Collected data entries
══════════════════════════════

Lemma publish_effect i m m' b :
  mirror_ok m -> is_Some (dm_pools m !! i) -> publish_pool i m = (m', Ok b) -> mirror_ok m' /\ changed_at i (dm_pools m) (dm_pools m').
Proof.
  intros Hm [h Hi]. unfold publish_pool, refresh_pool_for_publication. rewrite Hi.
  destruct (_ || _) eqn:Ea.
  - destruct (refresh_adaptive_algebra_envelope h) as [h' [changed|]] eqn:Er; intros [= <- <-].
    pose proof (refresh_refreshed h h' changed Er) as [Hpair _ _ _].
    split; [|by exists h, h']. pose proof (Forall_lookup_1 _ _ _ _ (mo_pools m Hm) Hi) as Hh.
    destruct (refresh_hydrated h h' changed Er Hh) as [Hh' _].
    pose proof (refresh_published h h' changed Er) as [[Hid _] _ _].
    destruct Hm as [Hix Hpe Hp Hb]. split; simpl; [|by rewrite length_insert|by apply Forall_insert|done].
    intros l k. rewrite Hix. destruct (decide (k = i)) as [->|Hne]; [|by rewrite list_lookup_insert_ne].
    rewrite list_lookup_insert_eq by (by eapply lookup_lt_Some). rewrite Hi.
    split; intros (g & [= <-] & Hg); eexists; (split; [done|]); congruence.
  - intros [= <- <-]. split; [by destruct m|]. exists h, h. simpl. by rewrite list_insert_id.
Qed.

Lemma changed_pairs i pools pools' : changed_at i pools pools' -> same_pairs pools pools'.
Proof.
  intros (h & h' & Hi & -> & E) j g Hj. destruct (decide (j = i)) as [->|Hne].
  - exists h'. rewrite list_lookup_insert_eq by (by eapply lookup_lt_Some). split; [done|]. congruence.
  - exists g. by rewrite list_lookup_insert_ne.
Qed.

Lemma advanced_pairs t changed pools pools' : pools_advanced t changed pools pools' -> same_pairs pools pools'.
Proof.
  intros [_ Hall] j h Hj. destruct (Hall j h Hj) as (h' & Hj' & Hc & _). exists h'. split; [done|].
  destruct (is_algebra _); [by destruct Hc as [(? & _)]|by subst].
Qed.

(** ** The handlers as runs of the protocol *)
Definition published (s : EngineDex) (batch : list PreparedPoolBuildRequest) (results : list PreparedPoolBuildResult) : Publication :=
  mkPublication (dm_pools (en_dex s)) (en_opportunities s) batch results.

Definition enqueue (batch : list PreparedPoolBuildRequest) (r : option PreparedPoolBuildRequest) : list PreparedPoolBuildRequest :=
  match r with Some r => queue batch r | None => batch end.

(** No pool has been rebuilt 2^64 - 1 times. *)
Definition generations_below (e : OpportunityEngine) : Prop :=
  forall i g, oe_pool_generations e !! i = Some g -> g < USIZE_MAX.

Section simulation.
Context `{EvmText} `{UniswapV3Math}.

Record simulates (s : EngineDex) (batch : list PreparedPoolBuildRequest) (results : list PreparedPoolBuildResult)
    (s' : EngineDex) (r : option PreparedPoolBuildRequest) : Prop := {
  sm_mirror : mirror_ok (en_dex s');
  sm_pairs : same_pairs (dm_pools (en_dex s)) (dm_pools (en_dex s'));
  sm_run : rtc pub_step (published s batch results) (published s' (enqueue batch r) results);
  sm_preflight : dex_pools (en_preflight s') = dex_pools (en_preflight s);
  sm_freshness : en_freshness s' = en_freshness s;
}.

══════════════════════════════

Problem to solve:
Up to and including the line with "Definition generations_below (e", output every line of the records above exactly, starting from the first; output nothing else.

Response for this exercise:
Lemma publish_effect i m m' b :
  mirror_ok m -> is_Some (dm_pools m !! i) -> publish_pool i m = (m', Ok b) -> mirror_ok m' /\ changed_at i (dm_pools m) (dm_pools m').
Proof.
  intros Hm [h Hi]. unfold publish_pool, refresh_pool_for_publication. rewrite Hi.
  destruct (_ || _) eqn:Ea.
  - destruct (refresh_adaptive_algebra_envelope h) as [h' [changed|]] eqn:Er; intros [= <- <-].
    pose proof (refresh_refreshed h h' changed Er) as [Hpair _ _ _].
    split; [|by exists h, h']. pose proof (Forall_lookup_1 _ _ _ _ (mo_pools m Hm) Hi) as Hh.
    destruct (refresh_hydrated h h' changed Er Hh) as [Hh' _].
    pose proof (refresh_published h h' changed Er) as [[Hid _] _ _].
    destruct Hm as [Hix Hpe Hp Hb]. split; simpl; [|by rewrite length_insert|by apply Forall_insert|done].
    intros l k. rewrite Hix. destruct (decide (k = i)) as [->|Hne]; [|by rewrite list_lookup_insert_ne].
    rewrite list_lookup_insert_eq by (by eapply lookup_lt_Some). rewrite Hi.
    split; intros (g & [= <-] & Hg); eexists; (split; [done|]); congruence.
  - intros [= <- <-]. split; [by destruct m|]. exists h, h. simpl. by rewrite list_insert_id.
Qed.

Lemma changed_pairs i pools pools' : changed_at i pools pools' -> same_pairs pools pools'.
Proof.
  intros (h & h' & Hi & -> & E) j g Hj. destruct (decide (j = i)) as [->|Hne].
  - exists h'. rewrite list_lookup_insert_eq by (by eapply lookup_lt_Some). split; [done|]. congruence.
  - exists g. by rewrite list_lookup_insert_ne.
Qed.

Lemma advanced_pairs t changed pools pools' : pools_advanced t changed pools pools' -> same_pairs pools pools'.
Proof.
  intros [_ Hall] j h Hj. destruct (Hall j h Hj) as (h' & Hj' & Hc & _). exists h'. split; [done|].
  destruct (is_algebra _); [by destruct Hc as [(? & _)]|by subst].
Qed.

(** ** The handlers as runs of the protocol *)
Definition published (s : EngineDex) (batch : list PreparedPoolBuildRequest) (results : list PreparedPoolBuildResult) : Publication :=
  mkPublication (dm_pools (en_dex s)) (en_opportunities s) batch results.

Definition enqueue (batch : list PreparedPoolBuildRequest) (r : option PreparedPoolBuildRequest) : list PreparedPoolBuildRequest :=
  match r with Some r => queue batch r | None => batch end.

(** No pool has been rebuilt 2^64 - 1 times. *)
Definition generations_below (e : OpportunityEngine) : Prop :=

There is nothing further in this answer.